Task brief: Look through the data below and say how many of its lines contain "Hbefore", adding nothing else.

Exercise data:
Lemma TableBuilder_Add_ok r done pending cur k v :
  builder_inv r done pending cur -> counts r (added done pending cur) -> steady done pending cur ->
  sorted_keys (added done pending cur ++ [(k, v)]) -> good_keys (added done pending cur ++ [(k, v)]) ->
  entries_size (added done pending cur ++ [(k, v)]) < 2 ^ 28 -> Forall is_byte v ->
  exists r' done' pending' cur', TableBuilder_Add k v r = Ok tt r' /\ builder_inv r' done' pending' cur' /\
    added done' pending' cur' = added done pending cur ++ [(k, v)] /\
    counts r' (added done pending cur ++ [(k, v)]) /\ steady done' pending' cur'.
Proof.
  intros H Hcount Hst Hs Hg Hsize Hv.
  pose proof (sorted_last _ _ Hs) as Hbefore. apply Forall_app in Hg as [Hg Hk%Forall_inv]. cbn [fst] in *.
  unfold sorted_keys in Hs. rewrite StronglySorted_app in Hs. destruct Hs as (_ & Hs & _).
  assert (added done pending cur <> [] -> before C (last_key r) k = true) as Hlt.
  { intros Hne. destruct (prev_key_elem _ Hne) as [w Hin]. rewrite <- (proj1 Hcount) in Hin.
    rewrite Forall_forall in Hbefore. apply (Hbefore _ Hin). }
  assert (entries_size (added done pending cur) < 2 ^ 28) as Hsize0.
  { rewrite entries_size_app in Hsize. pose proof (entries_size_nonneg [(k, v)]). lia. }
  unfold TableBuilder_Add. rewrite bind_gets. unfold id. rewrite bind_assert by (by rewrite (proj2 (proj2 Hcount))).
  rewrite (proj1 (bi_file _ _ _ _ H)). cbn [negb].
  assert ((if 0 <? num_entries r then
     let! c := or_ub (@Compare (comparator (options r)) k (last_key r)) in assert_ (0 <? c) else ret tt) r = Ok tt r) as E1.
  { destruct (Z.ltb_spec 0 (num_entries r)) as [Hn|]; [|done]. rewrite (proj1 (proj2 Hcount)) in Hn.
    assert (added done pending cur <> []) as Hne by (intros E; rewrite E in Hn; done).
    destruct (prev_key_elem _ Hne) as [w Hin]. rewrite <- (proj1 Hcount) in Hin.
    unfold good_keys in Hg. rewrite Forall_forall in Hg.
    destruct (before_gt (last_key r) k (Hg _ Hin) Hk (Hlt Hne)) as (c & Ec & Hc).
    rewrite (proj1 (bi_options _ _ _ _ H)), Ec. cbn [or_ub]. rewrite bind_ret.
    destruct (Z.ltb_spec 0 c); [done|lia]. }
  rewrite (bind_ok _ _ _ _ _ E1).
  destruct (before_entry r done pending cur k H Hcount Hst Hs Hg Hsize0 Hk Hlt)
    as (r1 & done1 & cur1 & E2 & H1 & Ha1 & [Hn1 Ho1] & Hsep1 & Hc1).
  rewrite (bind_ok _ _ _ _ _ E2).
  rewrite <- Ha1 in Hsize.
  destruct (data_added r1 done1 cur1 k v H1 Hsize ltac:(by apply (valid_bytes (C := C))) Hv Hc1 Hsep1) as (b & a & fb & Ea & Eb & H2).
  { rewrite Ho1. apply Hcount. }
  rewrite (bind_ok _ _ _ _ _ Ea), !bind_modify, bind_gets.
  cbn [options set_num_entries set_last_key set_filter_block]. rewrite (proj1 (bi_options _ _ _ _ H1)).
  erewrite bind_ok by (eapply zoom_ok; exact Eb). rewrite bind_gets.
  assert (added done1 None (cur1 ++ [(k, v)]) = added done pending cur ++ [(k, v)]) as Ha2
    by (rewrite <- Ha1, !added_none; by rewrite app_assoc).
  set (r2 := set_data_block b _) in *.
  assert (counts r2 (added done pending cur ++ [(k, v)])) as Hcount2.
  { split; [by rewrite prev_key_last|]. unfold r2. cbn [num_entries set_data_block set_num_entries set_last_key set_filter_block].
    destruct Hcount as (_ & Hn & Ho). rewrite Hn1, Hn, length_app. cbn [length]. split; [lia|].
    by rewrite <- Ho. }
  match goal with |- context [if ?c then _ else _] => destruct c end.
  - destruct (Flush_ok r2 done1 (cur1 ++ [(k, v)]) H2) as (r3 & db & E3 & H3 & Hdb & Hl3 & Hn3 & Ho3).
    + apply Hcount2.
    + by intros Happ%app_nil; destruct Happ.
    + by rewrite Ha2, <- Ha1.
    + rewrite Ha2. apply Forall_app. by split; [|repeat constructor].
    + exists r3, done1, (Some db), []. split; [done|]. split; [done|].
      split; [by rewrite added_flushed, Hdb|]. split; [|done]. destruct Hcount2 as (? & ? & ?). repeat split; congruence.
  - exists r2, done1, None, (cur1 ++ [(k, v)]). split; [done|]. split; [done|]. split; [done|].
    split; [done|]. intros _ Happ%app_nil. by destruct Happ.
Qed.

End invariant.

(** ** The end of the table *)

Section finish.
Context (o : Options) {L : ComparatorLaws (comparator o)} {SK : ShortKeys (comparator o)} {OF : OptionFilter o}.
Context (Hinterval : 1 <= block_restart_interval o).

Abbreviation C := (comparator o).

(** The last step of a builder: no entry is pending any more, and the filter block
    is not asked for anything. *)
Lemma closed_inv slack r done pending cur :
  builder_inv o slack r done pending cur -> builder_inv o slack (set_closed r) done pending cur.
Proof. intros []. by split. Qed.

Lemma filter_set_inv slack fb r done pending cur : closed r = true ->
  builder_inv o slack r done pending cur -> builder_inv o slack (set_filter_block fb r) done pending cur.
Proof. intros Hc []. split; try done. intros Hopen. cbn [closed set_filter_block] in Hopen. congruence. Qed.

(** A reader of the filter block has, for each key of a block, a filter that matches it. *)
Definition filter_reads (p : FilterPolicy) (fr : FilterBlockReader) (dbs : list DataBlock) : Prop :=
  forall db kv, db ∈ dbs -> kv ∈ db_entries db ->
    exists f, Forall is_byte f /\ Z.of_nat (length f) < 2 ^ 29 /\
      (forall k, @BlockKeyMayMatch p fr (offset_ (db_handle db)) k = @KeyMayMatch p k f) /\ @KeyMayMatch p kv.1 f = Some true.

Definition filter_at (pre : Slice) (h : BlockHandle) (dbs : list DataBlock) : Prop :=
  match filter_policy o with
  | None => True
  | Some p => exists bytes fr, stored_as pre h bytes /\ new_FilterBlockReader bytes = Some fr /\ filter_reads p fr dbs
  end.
---
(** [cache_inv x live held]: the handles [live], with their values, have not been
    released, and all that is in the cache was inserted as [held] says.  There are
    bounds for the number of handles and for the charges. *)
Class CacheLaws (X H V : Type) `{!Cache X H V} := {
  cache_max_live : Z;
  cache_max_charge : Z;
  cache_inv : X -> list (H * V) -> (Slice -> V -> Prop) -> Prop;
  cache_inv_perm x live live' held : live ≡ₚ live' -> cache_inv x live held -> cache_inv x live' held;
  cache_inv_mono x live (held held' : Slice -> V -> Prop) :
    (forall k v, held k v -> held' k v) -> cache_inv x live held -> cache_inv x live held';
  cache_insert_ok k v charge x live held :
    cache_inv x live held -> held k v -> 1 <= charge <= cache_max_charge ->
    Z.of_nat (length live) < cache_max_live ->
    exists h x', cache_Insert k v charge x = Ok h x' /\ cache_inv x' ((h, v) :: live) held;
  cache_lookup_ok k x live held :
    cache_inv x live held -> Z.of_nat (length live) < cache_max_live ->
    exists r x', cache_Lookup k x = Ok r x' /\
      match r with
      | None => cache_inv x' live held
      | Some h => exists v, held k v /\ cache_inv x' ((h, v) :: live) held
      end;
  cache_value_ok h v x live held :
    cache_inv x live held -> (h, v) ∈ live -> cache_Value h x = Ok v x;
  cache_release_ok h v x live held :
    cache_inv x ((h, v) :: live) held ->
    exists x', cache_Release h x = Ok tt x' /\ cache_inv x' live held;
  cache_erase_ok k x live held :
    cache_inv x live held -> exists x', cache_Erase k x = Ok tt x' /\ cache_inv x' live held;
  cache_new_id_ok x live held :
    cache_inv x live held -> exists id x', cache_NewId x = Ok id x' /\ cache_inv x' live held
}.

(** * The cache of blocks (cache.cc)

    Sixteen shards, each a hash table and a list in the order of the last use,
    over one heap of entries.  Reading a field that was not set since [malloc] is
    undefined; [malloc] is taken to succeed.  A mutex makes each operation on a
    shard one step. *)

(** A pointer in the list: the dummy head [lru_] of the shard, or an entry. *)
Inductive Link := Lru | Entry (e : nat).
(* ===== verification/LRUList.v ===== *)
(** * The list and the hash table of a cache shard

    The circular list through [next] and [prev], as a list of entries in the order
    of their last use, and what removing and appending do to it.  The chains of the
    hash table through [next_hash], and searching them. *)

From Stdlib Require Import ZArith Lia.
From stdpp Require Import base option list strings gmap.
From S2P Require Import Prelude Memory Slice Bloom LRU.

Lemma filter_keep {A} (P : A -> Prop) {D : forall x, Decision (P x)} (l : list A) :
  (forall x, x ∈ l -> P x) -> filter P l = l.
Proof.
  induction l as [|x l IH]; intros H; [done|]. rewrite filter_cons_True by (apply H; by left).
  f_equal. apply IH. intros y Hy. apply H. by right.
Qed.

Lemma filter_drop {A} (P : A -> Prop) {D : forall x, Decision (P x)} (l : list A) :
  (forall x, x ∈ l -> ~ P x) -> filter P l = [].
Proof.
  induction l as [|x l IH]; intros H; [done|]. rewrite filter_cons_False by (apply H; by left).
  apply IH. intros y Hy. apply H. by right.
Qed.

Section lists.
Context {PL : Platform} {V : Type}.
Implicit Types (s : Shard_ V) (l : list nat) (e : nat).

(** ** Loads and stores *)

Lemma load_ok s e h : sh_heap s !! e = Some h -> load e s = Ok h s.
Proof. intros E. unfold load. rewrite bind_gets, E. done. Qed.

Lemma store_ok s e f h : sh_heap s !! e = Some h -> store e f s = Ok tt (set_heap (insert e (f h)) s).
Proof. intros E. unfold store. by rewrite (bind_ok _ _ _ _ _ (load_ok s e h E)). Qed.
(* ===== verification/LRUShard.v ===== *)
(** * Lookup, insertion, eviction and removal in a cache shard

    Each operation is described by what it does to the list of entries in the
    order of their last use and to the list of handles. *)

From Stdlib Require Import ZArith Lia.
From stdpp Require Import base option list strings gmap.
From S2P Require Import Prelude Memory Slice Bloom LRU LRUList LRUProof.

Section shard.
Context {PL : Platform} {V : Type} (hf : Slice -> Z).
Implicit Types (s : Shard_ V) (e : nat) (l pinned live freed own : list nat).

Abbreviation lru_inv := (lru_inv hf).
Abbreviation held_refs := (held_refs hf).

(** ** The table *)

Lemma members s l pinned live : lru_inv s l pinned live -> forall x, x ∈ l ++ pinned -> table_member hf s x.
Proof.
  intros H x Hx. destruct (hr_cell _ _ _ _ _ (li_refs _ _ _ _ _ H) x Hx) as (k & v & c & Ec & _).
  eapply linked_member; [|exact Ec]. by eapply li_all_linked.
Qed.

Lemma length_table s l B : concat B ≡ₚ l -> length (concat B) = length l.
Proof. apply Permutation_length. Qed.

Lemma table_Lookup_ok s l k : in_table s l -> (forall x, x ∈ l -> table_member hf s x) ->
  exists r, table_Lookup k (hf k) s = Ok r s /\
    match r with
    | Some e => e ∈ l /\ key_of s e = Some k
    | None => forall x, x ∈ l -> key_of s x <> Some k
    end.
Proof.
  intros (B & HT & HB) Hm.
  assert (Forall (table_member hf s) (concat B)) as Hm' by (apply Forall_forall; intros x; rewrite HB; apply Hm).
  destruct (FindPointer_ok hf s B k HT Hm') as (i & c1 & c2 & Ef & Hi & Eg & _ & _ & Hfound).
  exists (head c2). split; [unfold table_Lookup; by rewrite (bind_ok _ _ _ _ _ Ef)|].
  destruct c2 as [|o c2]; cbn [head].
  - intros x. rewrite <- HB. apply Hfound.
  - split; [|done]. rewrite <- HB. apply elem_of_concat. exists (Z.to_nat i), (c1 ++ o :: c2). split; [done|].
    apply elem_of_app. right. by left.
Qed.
...
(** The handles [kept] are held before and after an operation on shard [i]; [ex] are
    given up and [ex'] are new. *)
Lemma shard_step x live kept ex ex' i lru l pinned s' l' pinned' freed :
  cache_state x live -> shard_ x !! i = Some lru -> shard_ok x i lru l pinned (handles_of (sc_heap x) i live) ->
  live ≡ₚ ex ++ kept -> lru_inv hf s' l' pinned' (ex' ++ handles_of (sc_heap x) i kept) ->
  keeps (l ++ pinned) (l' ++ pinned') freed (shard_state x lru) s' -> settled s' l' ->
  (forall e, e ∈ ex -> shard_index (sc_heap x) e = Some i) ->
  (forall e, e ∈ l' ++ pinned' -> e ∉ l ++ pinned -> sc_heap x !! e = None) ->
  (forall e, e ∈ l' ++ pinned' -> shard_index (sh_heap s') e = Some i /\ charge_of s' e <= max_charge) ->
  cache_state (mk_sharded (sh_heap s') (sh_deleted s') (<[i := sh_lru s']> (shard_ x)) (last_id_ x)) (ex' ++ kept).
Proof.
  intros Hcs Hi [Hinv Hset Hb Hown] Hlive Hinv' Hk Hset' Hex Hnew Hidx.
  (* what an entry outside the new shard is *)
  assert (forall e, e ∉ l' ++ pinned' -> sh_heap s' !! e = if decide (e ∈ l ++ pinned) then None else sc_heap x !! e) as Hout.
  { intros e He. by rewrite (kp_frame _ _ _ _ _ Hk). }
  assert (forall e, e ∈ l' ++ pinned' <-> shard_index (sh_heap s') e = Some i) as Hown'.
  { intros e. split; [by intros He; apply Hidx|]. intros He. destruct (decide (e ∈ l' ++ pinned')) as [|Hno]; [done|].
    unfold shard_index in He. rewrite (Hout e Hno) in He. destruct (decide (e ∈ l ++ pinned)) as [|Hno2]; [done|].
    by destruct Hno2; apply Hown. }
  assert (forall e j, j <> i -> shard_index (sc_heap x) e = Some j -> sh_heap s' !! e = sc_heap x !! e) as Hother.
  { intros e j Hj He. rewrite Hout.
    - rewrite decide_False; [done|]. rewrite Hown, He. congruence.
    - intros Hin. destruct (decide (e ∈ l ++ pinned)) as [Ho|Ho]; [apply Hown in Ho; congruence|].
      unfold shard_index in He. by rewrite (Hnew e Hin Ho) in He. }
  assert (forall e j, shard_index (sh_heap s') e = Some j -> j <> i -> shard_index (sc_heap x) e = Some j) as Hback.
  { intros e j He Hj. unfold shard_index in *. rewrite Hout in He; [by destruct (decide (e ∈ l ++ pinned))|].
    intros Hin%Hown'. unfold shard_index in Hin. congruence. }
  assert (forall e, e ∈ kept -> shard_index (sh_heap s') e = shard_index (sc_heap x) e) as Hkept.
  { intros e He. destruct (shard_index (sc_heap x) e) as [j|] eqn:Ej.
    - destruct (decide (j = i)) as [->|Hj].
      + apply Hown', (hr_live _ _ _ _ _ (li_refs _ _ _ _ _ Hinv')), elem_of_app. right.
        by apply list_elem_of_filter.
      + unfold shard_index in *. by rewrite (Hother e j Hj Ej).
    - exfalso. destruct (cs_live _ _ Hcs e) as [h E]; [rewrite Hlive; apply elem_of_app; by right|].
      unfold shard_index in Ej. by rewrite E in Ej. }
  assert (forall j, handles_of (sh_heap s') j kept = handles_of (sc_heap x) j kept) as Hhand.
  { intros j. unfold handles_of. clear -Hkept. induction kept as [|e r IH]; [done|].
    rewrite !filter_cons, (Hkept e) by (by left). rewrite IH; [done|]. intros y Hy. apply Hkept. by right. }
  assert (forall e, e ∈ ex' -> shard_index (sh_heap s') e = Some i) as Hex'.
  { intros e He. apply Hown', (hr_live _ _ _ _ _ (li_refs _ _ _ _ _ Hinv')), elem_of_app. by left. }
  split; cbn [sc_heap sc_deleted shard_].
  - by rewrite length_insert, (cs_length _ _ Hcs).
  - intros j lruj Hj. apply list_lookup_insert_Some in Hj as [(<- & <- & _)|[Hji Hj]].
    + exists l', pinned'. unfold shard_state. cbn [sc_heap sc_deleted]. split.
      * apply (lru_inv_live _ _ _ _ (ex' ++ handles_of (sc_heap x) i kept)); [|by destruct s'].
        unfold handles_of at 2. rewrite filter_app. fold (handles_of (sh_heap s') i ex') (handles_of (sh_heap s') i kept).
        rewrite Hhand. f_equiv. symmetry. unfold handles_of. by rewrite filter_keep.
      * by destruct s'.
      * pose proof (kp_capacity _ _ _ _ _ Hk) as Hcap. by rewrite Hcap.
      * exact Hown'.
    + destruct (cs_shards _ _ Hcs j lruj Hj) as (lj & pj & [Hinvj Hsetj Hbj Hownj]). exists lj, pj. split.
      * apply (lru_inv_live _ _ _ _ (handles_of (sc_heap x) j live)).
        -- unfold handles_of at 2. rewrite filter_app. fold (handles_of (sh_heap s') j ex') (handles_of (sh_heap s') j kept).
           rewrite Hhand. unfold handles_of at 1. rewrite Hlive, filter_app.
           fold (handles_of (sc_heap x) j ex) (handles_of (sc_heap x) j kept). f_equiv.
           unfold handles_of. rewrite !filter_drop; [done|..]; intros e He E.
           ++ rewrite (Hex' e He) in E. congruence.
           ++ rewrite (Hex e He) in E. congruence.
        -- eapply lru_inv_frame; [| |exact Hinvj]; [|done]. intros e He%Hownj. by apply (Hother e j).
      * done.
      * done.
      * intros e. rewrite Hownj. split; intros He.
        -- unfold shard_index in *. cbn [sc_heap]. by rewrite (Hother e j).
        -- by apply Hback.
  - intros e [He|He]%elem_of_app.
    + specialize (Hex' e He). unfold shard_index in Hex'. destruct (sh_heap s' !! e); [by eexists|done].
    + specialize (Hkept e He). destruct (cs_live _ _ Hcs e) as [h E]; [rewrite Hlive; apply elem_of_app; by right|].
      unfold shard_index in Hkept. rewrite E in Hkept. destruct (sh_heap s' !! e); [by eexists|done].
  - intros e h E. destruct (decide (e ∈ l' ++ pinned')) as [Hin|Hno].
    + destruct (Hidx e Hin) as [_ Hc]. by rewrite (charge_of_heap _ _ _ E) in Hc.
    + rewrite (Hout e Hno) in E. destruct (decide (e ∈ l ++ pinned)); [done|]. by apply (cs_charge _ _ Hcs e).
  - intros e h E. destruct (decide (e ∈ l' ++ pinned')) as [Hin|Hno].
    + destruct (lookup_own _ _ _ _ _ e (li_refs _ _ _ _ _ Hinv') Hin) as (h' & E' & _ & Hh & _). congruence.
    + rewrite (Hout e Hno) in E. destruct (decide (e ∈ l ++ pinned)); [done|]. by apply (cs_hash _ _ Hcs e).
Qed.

Result of the exercise: 2